The answer must consist of every line from the entries below that contains the word "reflexivity".

===

Lemma re_search_Some_leftmost (body : str) (k : nat) (u : str) :
  re_search body = Some (k, u) ->
  forall pre m post url,
    body = pre ++ m ++ post -> is_assignment m url -> (k <= length pre)%nat.
Proof.
  intros H pre m post url Hb Ha.
  apply search_from_Some in H as (pre0 & rest & -> & -> & Hm & Hl). simpl.
  destruct (decide (length pre0 <= length pre)%nat) as [|Hgt]; [done|].
  exfalso.
  assert (exists q, pre0 = pre ++ q /\ q <> []) as (q & -> & Hq).
  { exists (drop (length pre) pre0). split.
    - rewrite <- (take_drop (length pre) pre0) at 1. f_equal.
      apply (f_equal (take (length pre))) in Hb.
      rewrite take_app_le in Hb by lia. rewrite take_app_length in Hb. done.
    - intros E. apply (f_equal length) in E. rewrite length_drop in E.
      simpl in E. lia. }
  rewrite <- app_assoc in Hb. apply app_inv_head in Hb.
  specialize (Hl pre q eq_refl Hq). rewrite Hb in Hl.
  rewrite (match_here_complete _ _ _ Ha) in Hl. done.
Qed.

(** ** The calendar *)

Lemma month_day_spec (leap : bool) (n : Z) :
  0 <= n < 365 + (if leap then 1 else 0) ->
  let '(m, d) := month_day leap n in
  1 <= m <= 12
  /\ 1 <= d <= (if (m =? 2) && leap then 29 else _DAYS_IN_MONTH m)
  /\ _DAYS_BEFORE_MONTH m + (if (2 <? m) && leap then 1 else 0) + d = n + 1.
Proof.
  intros Hn. unfold month_day. rewrite Z.shiftr_div_pow2 by lia.
  change (2 ^ 5) with 32.
  assert (Hm : 1 <= (n + 50) / 32 <= 12).
  { destruct leap; split; try (apply Z.div_le_lower_bound; lia);
      apply Z.lt_succ_r; apply Z.div_lt_upper_bound; lia. }
  remember ((n + 50) / 32) as m eqn:Em.
  assert (Hb : 32 * m <= n + 50 < 32 * m + 32).
  { subst m. pose proof (Z.mul_div_le (n + 50) 32).
    pose proof (Z.mul_succ_div_gt (n + 50) 32). lia. }
  clear Em.
  assert (m = 1 \/ m = 2 \/ m = 3 \/ m = 4 \/ m = 5 \/ m = 6 \/ m = 7
          \/ m = 8 \/ m = 9 \/ m = 10 \/ m = 11 \/ m = 12) as Hc by lia.
  destruct leap;
    repeat (destruct Hc as [->|Hc]); try subst m;
    repeat match goal with
    | |- context [Z.pos ?p - 1] =>
        let v := eval vm_compute in (Z.pos p - 1) in
        change (Z.pos p - 1) with v
    end; cbn;
    repeat match goal with
    | |- context [?a <? ?b] => destruct (Z.ltb_spec a b)
    end; cbn; lia.
Qed.

Lemma ord2ymd_unfold (n : Z) :
  _ord2ymd n =
    let n0 := n - 1 in
    let n400 := n0 / 146097 in let r400 := n0 mod 146097 in
    let n100 := r400 / 36524 in let r100 := r400 mod 36524 in
    let n4 := r100 / 1461 in let r4 := r100 mod 1461 in
    let n1 := r4 / 365 in let r := r4 mod 365 in
    let y := n400 * 400 + 1 + n100 * 100 + n4 * 4 + n1 in
    if (n1 =? 4) || (n100 =? 4) then (y - 1, 12, 31)
    else
      let '(m, d) :=
        month_day ((n1 =? 3) && (negb (n4 =? 24) || (n100 =? 3))) r in
      (y, m, d).
Proof.
  unfold _ord2ymd, month_day, _DI400Y, _DI100Y, _DI4Y. cbv zeta.
  repeat match goal with
  | |- context [if ?c then _ else _] => destruct c
  end; reflexivity.
Qed.

Lemma is_leap_spec (y : Z) :
  _is_leap y = true
  <-> (y mod 4 = 0 /\ (y mod 100 <> 0 \/ y mod 400 = 0)).
Proof.
  unfold _is_leap.
  destruct (Z.eqb_spec (y mod 4) 0), (Z.eqb_spec (y mod 100) 0),
    (Z.eqb_spec (y mod 400) 0); cbn; intuition congruence.
Qed.

(** [_ord2ymd] inverts [_ymd2ord] on the ordinals of the calendar, and its
    result is a date of the calendar. *)
Lemma ord2ymd_spec (n : Z) :
  1 <= n <= MAXORDINAL ->
  let '(y, m, d) := _ord2ymd n in
  1 <= y <= 9999 /\ 1 <= m <= 12 /\ 1 <= d <= _days_in_month y m
  /\ _ymd2ord y m d = n.
Proof.
  unfold MAXORDINAL. intros Hn. rewrite ord2ymd_unfold. cbv zeta.
  pose proof (Z.div_mod (n - 1) 146097 ltac:(lia)) as E400.
  pose proof (Z.mod_pos_bound (n - 1) 146097 ltac:(lia)) as B400.
  set (n400 := (n - 1) / 146097) in *. set (r400 := (n - 1) mod 146097) in *.
  pose proof (Z.div_mod r400 36524 ltac:(lia)) as E100.
  pose proof (Z.mod_pos_bound r400 36524 ltac:(lia)) as B100.
  set (n100 := r400 / 36524) in *. set (r100 := r400 mod 36524) in *.
  pose proof (Z.div_mod r100 1461 ltac:(lia)) as E4.
  pose proof (Z.mod_pos_bound r100 1461 ltac:(lia)) as B4.
  set (n4 := r100 / 1461) in *. set (r4 := r100 mod 1461) in *.
  pose proof (Z.div_mod r4 365 ltac:(lia)) as E1.
  pose proof (Z.mod_pos_bound r4 365 ltac:(lia)) as B1.
  set (n1 := r4 / 365) in *. set (r := r4 mod 365) in *.
  clearbody n400 r400 n100 r100 n4 r4 n1 r.
  assert (0 <= n400 <= 24) by lia.
  assert (0 <= n100 <= 4) by lia.
  assert (0 <= n4 <= 24) by lia.
  assert (0 <= n1 <= 4) by lia.
  assert (Hyear : forall k, 0 <= k ->
     _days_before_year (k + 1) = k * 365 + k / 4 - k / 100 + k / 400).
  { intros k _. unfold _days_before_year. cbv zeta.
    by replace (k + 1 - 1) with k by lia. }
  destruct (Z.eqb_spec n1 4) as [K1|K1];
    destruct (Z.eqb_spec n100 4) as [K100|K100]; cbn [orb].
  - lia.
  - split; [lia|]. split; [lia|].
    replace (n400 * 400 + 1 + n100 * 100 + n4 * 4 + n1 - 1)
      with ((n400 * 400 + n100 * 100 + n4 * 4 + 3) + 1) by lia.
    assert (L : _is_leap (n400 * 400 + n100 * 100 + n4 * 4 + 3 + 1) = true).
    { apply is_leap_spec. Z.div_mod_to_equations. lia. }
    unfold _days_in_month, _ymd2ord, _days_before_month.
    rewrite L, Hyear by lia. cbn.
    split; [lia|]. Z.div_mod_to_equations. lia.
  - split; [lia|]. split; [lia|].
    replace (n400 * 400 + 1 + n100 * 100 + n4 * 4 + n1 - 1)
      with ((n400 * 400 + 399) + 1) by lia.
    assert (L : _is_leap (n400 * 400 + 399 + 1) = true).
    { apply is_leap_spec. Z.div_mod_to_equations. lia. }
    unfold _days_in_month, _ymd2ord, _days_before_month.
    rewrite L, Hyear by lia. cbn.
    split; [lia|]. Z.div_mod_to_equations. lia.
  - set (leap := (n1 =? 3) && (negb (n4 =? 24) || (n100 =? 3))).
    assert (L : _is_leap (n400 * 400 + 1 + n100 * 100 + n4 * 4 + n1) = leap).
    { subst leap. apply eq_true_iff_eq. rewrite is_leap_spec.
      rewrite andb_true_iff, orb_true_iff, negb_true_iff, !Z.eqb_eq,
        Z.eqb_neq.
      Z.div_mod_to_equations. lia. }
    pose proof (month_day_spec leap r ltac:(destruct leap; lia)) as Hmd.
    destruct (month_day leap r) as [m d]. destruct Hmd as (Hm & Hd & Hs).
    split; [lia|]. split; [lia|].
    unfold _days_in_month, _ymd2ord, _days_before_month. rewrite L.
    split; [exact Hd|].
    replace (n400 * 400 + 1 + n100 * 100 + n4 * 4 + n1)
      with ((n400 * 400 + n100 * 100 + n4 * 4 + n1) + 1) by lia.
    rewrite Hyear by lia. Z.div_mod_to_equations. lia.
Qed.

(** ** Numbers and dates as text, and their quoting *)

(** A character of a decimal number or of a date: a digit or the hyphen. *)
Lemma uint_chars_plain (d : Decimal.uint) : Forall plain (uint_chars d).
Proof. induction d; simpl; constructor; try done; by left. Qed.

Lemma str_of_int_plain (z : Z) : Forall plain (str_of_int z).
Proof.
  unfold str_of_int. destruct (Z.to_int z).
  - apply uint_chars_plain.
  - constructor; [by right|apply uint_chars_plain].
Qed.

Lemma digit_range (z : Z) : (48 <= digit z <= 57)%N.
Proof.
  unfold digit. pose proof (Z.mod_pos_bound z 10 ltac:(lia)). lia.
Qed.

Lemma is_digit_digit (z : Z) : is_digit (digit z) = true.
Proof.
  pose proof (digit_range z). unfold is_digit.
  apply andb_true_iff. split; apply N.leb_le; lia.
Qed.

Lemma digit_val_digit (z : Z) : digit_val (digit z) = z mod 10.
Proof.
  unfold digit_val, digit. pose proof (Z.mod_pos_bound z 10 ltac:(lia)). lia.
Qed.

Lemma strftime_plain (t : datetime) : Forall plain (strftime_Ymd t).
Proof.
  unfold strftime_Ymd, pad2. change (lit "-") with [45%N].
  rewrite !Forall_app. split; [apply str_of_int_plain|]. repeat split;
    repeat match goal with
    | |- Forall _ (_ :: _) => constructor
    | |- Forall _ [] => constructor
    end; try (left; apply is_digit_digit); by right.
Qed.

(** A year of four digits is written as its four digits. *)
Lemma str_of_int_year (y : Z) : 1000 <= y <= 9999 -> str_of_int y = pad4 y.
Proof.
  intros Hy.
  assert (forallb (fun k => bool_decide (str_of_int (1000 + Z.of_nat k)
                                         = pad4 (1000 + Z.of_nat k)))
                  (seq 0 (Z.to_nat 9000)) = true) as H
    by (vm_compute; reflexivity).
  rewrite forallb_forall in H.
  specialize (H (Z.to_nat (y - 1000))).
  replace (1000 + Z.of_nat (Z.to_nat (y - 1000))) with y in H by lia.
  apply bool_decide_eq_true in H; [done|]. apply in_seq. lia.
Qed.

Lemma read_Ymd_strftime (t : datetime) :
  1000 <= year t <= 9999 -> 0 <= month t <= 99 -> 0 <= day t <= 99 ->
  read_Ymd (strftime_Ymd t) = Some (year t, month t, day t).
Proof.
  intros Hy Hm Hd. unfold strftime_Ymd. rewrite (str_of_int_year _ Hy).
  unfold pad4, pad2.
  change (lit "-") with [45%N]. cbn [app read_Ymd forallb].
  rewrite !is_digit_digit. cbn [andb N.eqb Pos.eqb].
  rewrite !digit_val_digit. do 3 f_equal.
  - Z.div_mod_to_equations. lia.
  - Z.div_mod_to_equations. lia.
  - Z.div_mod_to_equations. lia.
Qed.

Lemma plain_safe (c : char) : plain c -> always_safe c = true /\ (c < 128)%N.
Proof.
  unfold plain, is_digit, always_safe. intros [H| ->]; [|done].
  apply andb_true_iff in H as [H1%N.leb_le H2%N.leb_le]. split; [|lia].
  rewrite !orb_true_iff, !andb_true_iff, !N.leb_le. lia.
Qed.

Lemma utf8_plain (s : str) : Forall plain s -> utf8 s = Some s.
Proof.
  induction 1 as [|c s Hc Hs IH]; [done|]. cbn [utf8].
  apply plain_safe in Hc as [_ Hc]. unfold utf8_char.
  apply N.ltb_lt in Hc. rewrite Hc, option_bind_Some, IH. done.
Qed.

Lemma quote_plus_plain (s : str) : Forall plain s -> quote_plus s = Some s.
Proof.
  intros H. unfold quote_plus. rewrite (utf8_plain _ H), option_bind_Some.
  f_equal. induction H as [|c s Hc Hs IH]; [done|].
  cbn [fmap list_fmap concat]. rewrite IH. unfold quote_byte.
  apply plain_safe in Hc as [-> _]. done.
Qed.

Lemma contains_app (t a b : str) : contains t (a ++ t ++ b) = true.
Proof.
  induction a as [|c a IH].
  - cbn [app]. destruct (t ++ b) eqn:E; cbn [contains]; rewrite <- ?E,
      strip_prefix_app; done.
  - cbn [app contains]. rewrite IH. by destruct (strip_prefix t (c :: a ++ t ++
      b)).
Qed.

Lemma contains_without (c : char) (t s : str) :
  c ∈ t -> c ∉ s -> contains t s = false.
Proof.
  intros Ht. induction s as [|x s IH]; intros Hs.
  - cbn [contains]. destruct (strip_prefix t []) eqn:E; [|done].
    apply strip_prefix_Some in E. symmetry in E. apply app_eq_nil in E as [->
        _].
    by apply elem_of_nil in Ht.
  - cbn [contains]. destruct (strip_prefix t (x :: s)) eqn:E.
    + apply strip_prefix_Some in E. exfalso. apply Hs. rewrite E.
      apply elem_of_app. by left.
    + apply IH. intros H. apply Hs. by right.
Qed.

Lemma urlencode_weight (epoch : Z) (a b : datetime) :
  urlencode [(lit "_", PInt epoch); (lit "startDate", PStr (strftime_Ymd a));
             (lit "endDate", PStr (strftime_Ymd b))]
  = Some (lit "_=" ++ str_of_int epoch ++ lit "&startDate=" ++ strftime_Ymd a
          ++ lit "&endDate=" ++ strftime_Ymd b).
Proof.
  unfold urlencode. cbn [encode_items param_str].
  rewrite (quote_plus_plain _ (str_of_int_plain epoch)).
  rewrite !(quote_plus_plain _ (strftime_plain _)).
  change (quote_plus (lit "_")) with (Some (lit "_")).
  change (quote_plus (lit "startDate")) with (Some (lit "startDate")).
  change (quote_plus (lit "endDate")) with (Some (lit "endDate")).
  rewrite !option_bind_Some. cbn [join]. by rewrite <- !app_assoc.
Qed.

(** ** Dates of the calendar *)

Lemma valid_date (t : datetime) :
  valid t = true ->
  1 <= year t <= 9999 /\ 1 <= month t <= 12
  /\ 1 <= day t <= _days_in_month (year t) (month t).
Proof.
  unfold valid. rewrite !andb_true_iff, !Z.leb_le. intros H. destruct_and!.
  lia.
Qed.

Lemma days_to_month (y m d : Z) :
  1 <= m <= 12 -> 1 <= d <= _days_in_month y m ->
  1 <= _days_before_month y m + d <= 365 + (if _is_leap y then 1 else 0).
Proof.
  unfold _days_in_month, _days_before_month. intros Hm Hd.
  assert (m = 1 \/ m = 2 \/ m = 3 \/ m = 4 \/ m = 5 \/ m = 6 \/ m = 7
          \/ m = 8 \/ m = 9 \/ m = 10 \/ m = 11 \/ m = 12) as Hc by lia.
  destruct (_is_leap y);
    repeat (destruct Hc as [Hc|Hc]); rewrite Hc in *; cbn in *; lia.
Qed.

Lemma toordinal_bounds (t : datetime) :
  valid t = true -> 1 <= toordinal t <= MAXORDINAL.
Proof.
  intros (Hy & Hm & Hd)%valid_date.
  pose proof (days_to_month _ _ _ Hm Hd) as Hb.
  unfold toordinal, _ymd2ord, _days_before_year, MAXORDINAL. cbv zeta.
  destruct (_is_leap (year t)) eqn:L.
  - apply is_leap_spec in L. Z.div_mod_to_equations. lia.
  - Z.div_mod_to_equations. lia.
Qed.

Lemma toordinal_unix (t : datetime) :
  valid t = true -> 1970 <= year t -> 719163 <= toordinal t.
Proof.
  intros (Hy & Hm & Hd)%valid_date Hu.
  pose proof (days_to_month _ _ _ Hm Hd) as Hb.
  unfold toordinal, _ymd2ord, _days_before_year. cbv zeta.
  Z.div_mod_to_equations. lia.
Qed.

Lemma read_Ymd_valid (t : datetime) :
  valid t = true -> 1000 <= year t ->
  read_Ymd (strftime_Ymd t) = Some (year t, month t, day t).
Proof.
  intros (? & ? & Hd)%valid_date Hy. apply read_Ymd_strftime; try lia.
  unfold _days_in_month in Hd. destruct (_ && _); [lia|].
  assert (_DAYS_IN_MONTH (month t) <= 31); [|lia].
  unfold _DAYS_IN_MONTH. repeat case_match; lia.
Qed.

===

● **Solution to this exercise**
  end; reflexivity.
    by (vm_compute; reflexivity).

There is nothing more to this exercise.